Triceratops
Tri-C: Where Triceratops Roam
Sixty-eight million years after last walking the Earth, the Triceratops has reappeared and taken on new life as the mascot of Cuyahoga Community College (Tri-C®).
Colored in the school’s trademark teal, the Tri-C Triceratops stands as a formidable yet likeable creature unique among mascots.

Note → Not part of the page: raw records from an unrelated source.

(* ===== verification/Feed.v ===== *)
(** * A shared feed

    [Feed] of [engine/shared_subscriptions.rs]: one upstream subscription, the last
    value of each of its fields (the image), and the consumers its updates are
    projected to, with the recovery of a lost feed by resubscription.  A step of the
    feed is one critical section of its mutex.  What a step reads of a consumer's
    owner (is it alive, closed, does its stream accept, which policy) is an argument;
    what it does outside the feed (deliveries, status changes, marks of the state
    delivery, spawned tasks) is a list of effects.  Field exceptions and the patches
    of consumer statuses are not part of this model. *)

From Stdlib Require Import Ascii String ZArith Lia SpecFloat.
From S2P Require Import Prelude Errors Update Subscription Decoder Projection.
From S2P Require Import RequestErrors Plan.
Local Open Scope string_scope.

(** ** State *)

Definition IS_DELAYED_STREAM : string := "IS_DELAYED_STREAM".

(** What a step sees of the owner of a consumer. *)
Record Owner : Type := mkOwner {
  ow_alive : bool;
  ow_closed : bool;
  ow_stream_closed : bool;
  ow_accepts : bool;
  ow_deltas : bool;
  ow_state_delivery : bool;
  ow_delayed_policy : DelayedPolicy;
  ow_all_fields : bool;
  ow_status_revision : Z;
  ow_topic_delayed : option bool
}.

(** Rows disabled or state delivery. *)
Definition image_delivery (o : Owner) : bool := negb (ow_deltas o).

(** A consumer of the feed, by its owner and its key there. *)
Record ConsumerTopic : Type := mkConsumer {
  c_id : nat * nat;
  c_active : bool;
  c_projection : SubscriptionState;
  c_explicit_fields : list string;
  c_awaiting_image : bool;
  c_awaiting_repaint : bool;
  c_delayed_warned : bool;
  c_delayed_synced : option (option bool * Z);
  c_pending_data_loss : Z;
  c_last_data_loss_us : Z
}.

Inductive RecoveryStage : Type :=
| QueuedInitial | WaitingInitialPaint | QueuedRestart | WaitingRestartStart | WaitingRestartPaint.

Record FeedRecovery : Type := mkRecovery { stage : RecoveryStage; restart_requested : bool }.

Record MetadataSlots : Type := mkSlots {
  slot_event_type : option nat;
  slot_event_subtype : option nat;
  slot_delayed_stream : option nat
}.

Inductive FeedLifecycle : Type := FPending | FActive | FFailed | FClosed.

Definition ended (l : FeedLifecycle) : bool :=
  match l with FFailed | FClosed => true | _ => false end.

Record FeedState : Type := mkFeed {
  f_fields : list string;
  f_capture_all : bool;
  f_consumers : list ConsumerTopic;
  f_layout : option SharedLayout;
  f_image : list (option UpdateValue);
  f_last_update : option Z;
  f_live : bool;
  f_streams_active : option bool;
  f_revision : Z;
  f_delayed : option bool;
  f_repainting : bool;
  f_repaint_started : bool;
  f_recovery : option FeedRecovery;
  f_recovery_task : bool;
  f_kinds : gmap string FieldKind;
  f_lifecycle : FeedLifecycle;
  f_slots : option SharedLayout * MetadataSlots
}.

Inductive Effect : Type :=
| EDeliver (c : nat * nat) (item : result SubscriptionUpdate BlpError)
| ESetDelayed (c : nat * nat) (delayed : option bool)
| EDelayedWarning (c : nat * nat)
| EFailTopic (c : nat * nat) (reason : string) (terminated : bool)
| EClearActive (c : nat * nat)
| EAdminLoss (c : nat * nat)
| EMark (c : nat * nat) (revision : Z) (invalid : bool)
| ERegister (c : nat * nat) (revision : Z) (label : string)
| ERecovered (c : nat * nat) (label : string)
| EScheduleRecovery
| EScheduleCleanup.

(** ** Metadata of an update *)

Definition layout_position (l : FieldLayout) (name : string) : option nat :=
  match list_find (fun m => meta_name m = name) (layout_fields l) with
  | Some (i, _) => if (Z.of_nat i <? 65536)%Z then Some i else None
  | None => None
  end.

Definition slots_of (l : FieldLayout) : MetadataSlots :=
  mkSlots (layout_position l EVENT_TYPE) (layout_position l EVENT_SUBTYPE)
    (layout_position l IS_DELAYED_STREAM).

Definition resolve_slots (cache : option SharedLayout * MetadataSlots) (l : SharedLayout)
  : option SharedLayout * MetadataSlots :=
  let cached :=
    match cache.1 with
    | Some c => bool_decide (Update.layout_version (layout_of c) = Update.layout_version (layout_of l))
                && bool_decide (layout_addr c = layout_addr l)
    | None => false
    end in
  if cached then cache else (Some l, slots_of (layout_of l)).

Definition scan_one (s : MetadataSlots) (acc : option string * option bool) (f : UpdateField)
  : option string * option bool :=
  let '(subtype, delayed) := acc in
  match field_value f with
  | VStr v =>
      if bool_decide (subtype = None) && bool_decide (slot_event_subtype s = Some (field_index f))
      then (Some v, delayed) else acc
  | VBool b =>
      if bool_decide (delayed = None) && bool_decide (slot_delayed_stream s = Some (field_index f))
      then (subtype, Some b) else acc
  | _ => acc
  end.

Definition scan (s : MetadataSlots) (values : list UpdateField) : option string * option bool :=
  fold_left (scan_one s) values (None, None).

Definition slot_metadata (s : MetadataSlots) (i : nat) : bool :=
  bool_decide (slot_event_type s = Some i) || bool_decide (slot_event_subtype s = Some i).

(** ** Images *)

(** Equal as values, with every NaN equal to itself. *)
Definition value_same (a b : UpdateValue) : bool :=
  match a, b with
  | VNull, VNull => true
  | VBool x, VBool y => Bool.eqb x y
  | VI32 x, VI32 y | VI64 x, VI64 y | VDate32 x, VDate32 y
  | VTime64Micros x, VTime64Micros y | VTimestampMicros x, VTimestampMicros y => (x =? y)%Z
  | VF64 S754_nan, VF64 S754_nan => true
  | VF64 x, VF64 y => SFeqb x y
  | VStr x, VStr y => bool_decide (x = y)
  | _, _ => false
  end.

Definition image_at (image : list (option UpdateValue)) (i : nat) : option UpdateValue :=
  mjoin (image !! i).

(** [image.resize(n, None)] and the values of an update. *)
Definition apply_image (image : list (option UpdateValue)) (n : nat) (values : list UpdateField)
  : list (option UpdateValue) :=
  fold_left (fun im f => <[field_index f := Some (field_value f)]> im) values (resize n None image).

(** The values of a repaint that the image does not have yet, and whether there are any
    besides the event metadata. *)
Fixpoint repaint_changes (values : list UpdateField) (image : list (option UpdateValue))
  (s : MetadataSlots) : list UpdateField * bool :=
  match values with
  | [] => ([], false)
  | f :: values =>
      let '(kept, has_data) := repaint_changes values image s in
      let metadata := slot_metadata s (field_index f) in
      let same := match image_at image (field_index f) with
                  | Some previous => value_same previous (field_value f)
                  | None => false
                  end in
      if metadata || negb same then (f :: kept, negb metadata || has_data) else (kept, has_data)
  end.

(** ** Consumers *)

Definition set_active (c : ConsumerTopic) (a : bool) : ConsumerTopic :=
  mkConsumer (c_id c) a (c_projection c) (c_explicit_fields c) (c_awaiting_image c)
    (c_awaiting_repaint c) (c_delayed_warned c) (c_delayed_synced c) (c_pending_data_loss c)
    (c_last_data_loss_us c).

Definition set_projected (c : ConsumerTopic) (st : SubscriptionState) : ConsumerTopic :=
  mkConsumer (c_id c) (c_active c) st (c_explicit_fields c) (c_awaiting_image c)
    (c_awaiting_repaint c) (c_delayed_warned c) (c_delayed_synced c) (c_pending_data_loss c)
    (c_last_data_loss_us c).

Definition set_awaiting (c : ConsumerTopic) (image repaint : bool) : ConsumerTopic :=
  mkConsumer (c_id c) (c_active c) (c_projection c) (c_explicit_fields c) image repaint
    (c_delayed_warned c) (c_delayed_synced c) (c_pending_data_loss c) (c_last_data_loss_us c).

Definition set_delayed_flags (c : ConsumerTopic) (warned : bool) (synced : option (option bool * Z))
  : ConsumerTopic :=
  mkConsumer (c_id c) (c_active c) (c_projection c) (c_explicit_fields c) (c_awaiting_image c)
    (c_awaiting_repaint c) warned synced (c_pending_data_loss c) (c_last_data_loss_us c).

Definition set_losses (c : ConsumerTopic) (pending at_us : Z) : ConsumerTopic :=
  mkConsumer (c_id c) (c_active c) (c_projection c) (c_explicit_fields c) (c_awaiting_image c)
    (c_awaiting_repaint c) (c_delayed_warned c) (c_delayed_synced c) pending at_us.

(** The stream of a consumer as its projection sees it. *)
Definition owner_env (o : Owner) : StreamEnv :=
  mkStreamEnv (ow_stream_closed o) false false (ow_accepts o) 0.

Definition emit (c : nat * nat) (em : Emitted) : list Effect :=
  match em with Some item => [EDeliver c item] | None => [] end.

Definition apply_delayed (o : Owner) (c : ConsumerTopic) (delayed : option bool)
  : ConsumerTopic * list Effect * bool :=
  let synced := Some (delayed, ow_status_revision o) in
  let sync :=
    if bool_decide (c_delayed_synced c = synced) then []
    else if bool_decide (ow_topic_delayed o = delayed) then [] else [ESetDelayed (c_id c) delayed] in
  let c := set_delayed_flags c (c_delayed_warned c) synced in
  if bool_decide (delayed = Some true) then
    match ow_delayed_policy o with
    | DpIgnore => (c, sync, true)
    | DpWarn =>
        if c_delayed_warned c then (c, sync, true)
        else (set_delayed_flags c true synced, (sync ++ [EDelayedWarning (c_id c)])%list, true)
    | DpRaise =>
        (set_active c false,
         (sync ++ [EFailTopic (c_id c) "Bloomberg is delivering delayed data; on_delayed=raise" false])%list,
         false)
    end
  else (c, sync, true).

(** What [on_update] decided about an update before it reaches the consumers. *)
Record Tick : Type := mkTick {
  tk_source : SharedUpdate;
  tk_initpaint : bool;
  tk_recovered : bool;
  tk_frozen : bool;
  tk_repainting : bool;
  tk_finish : bool;
  tk_changes : list UpdateField * bool;
  tk_delayed : option bool;
  tk_revision : Z;
  tk_mktdata : bool
}.

Definition changed_update (tk : Tick) : SharedUpdate :=
  mkSharedUpdate (su_layout (tk_source tk)) (tk_changes tk).1 (su_timestamp (tk_source tk)).

(** The outcome of a tick for a consumer: [None] when a repaint brings it nothing. *)
Definition tick_outcome (o : Owner) (tk : Tick) (c : ConsumerTopic)
  : option (SubscriptionState * MessageOutcome * Emitted) :=
  if image_delivery o then
    let '(st, out) := observe_update (owner_env o) (c_projection c) (tk_source tk) in Some (st, out, None)
  else if tk_repainting tk && tk_initpaint tk && negb (c_awaiting_image c) then
    if (tk_changes tk).2
    then Some (project_update (owner_env o) (c_projection c) (changed_update tk) true)
    else None
  else Some (project_update (owner_env o) (c_projection c) (tk_source tk) (tk_mktdata tk)).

Students, staff and alumni chose Triceratops as the school’s new mascot during an online September poll that attracted nearly 4,000 votes. With “Tri-C” built into its name, the dinosaur seems ideally suited to represent the College.
Meet Stomp
Height: 7 feet tall, horns to toes
Tri-C Major: Plant Science and Landscape Technology
Jersey Number: #63, for the year Tri-C opened
Favorite Cartoon: Flintstones
Favorite Movie: Jurassic Park
Favorite Music: Anything featuring horns
Favorite Food: Partial to salads — really, really big salads
Favorite Off-Campus Spot: Cleveland Museum of Natural History
Triceratops Facts
- One of the largest skulls of any terrestrial vertebrate to ever evolve
- Horns could reach more than three feet in length
- One of the largest of all horned dinosaurs (ceratopsids) ever
- One of the last non-avian dinosaurs that existed
- Most commonly found dinosaur from the hell creek formation in Montana
- Giant, beak-shaped mouth that could cut through tough ferns, cycads and conifers
- Jaws lined with rows of blade-like teeth that power-mulches anything in its mouth
- Frill covered in keratin, so it was likely very colorful
- One of the first known dinosaurs from North America, discovered in Wyoming in 1887. The horns were initially thought to be from an ancient bison.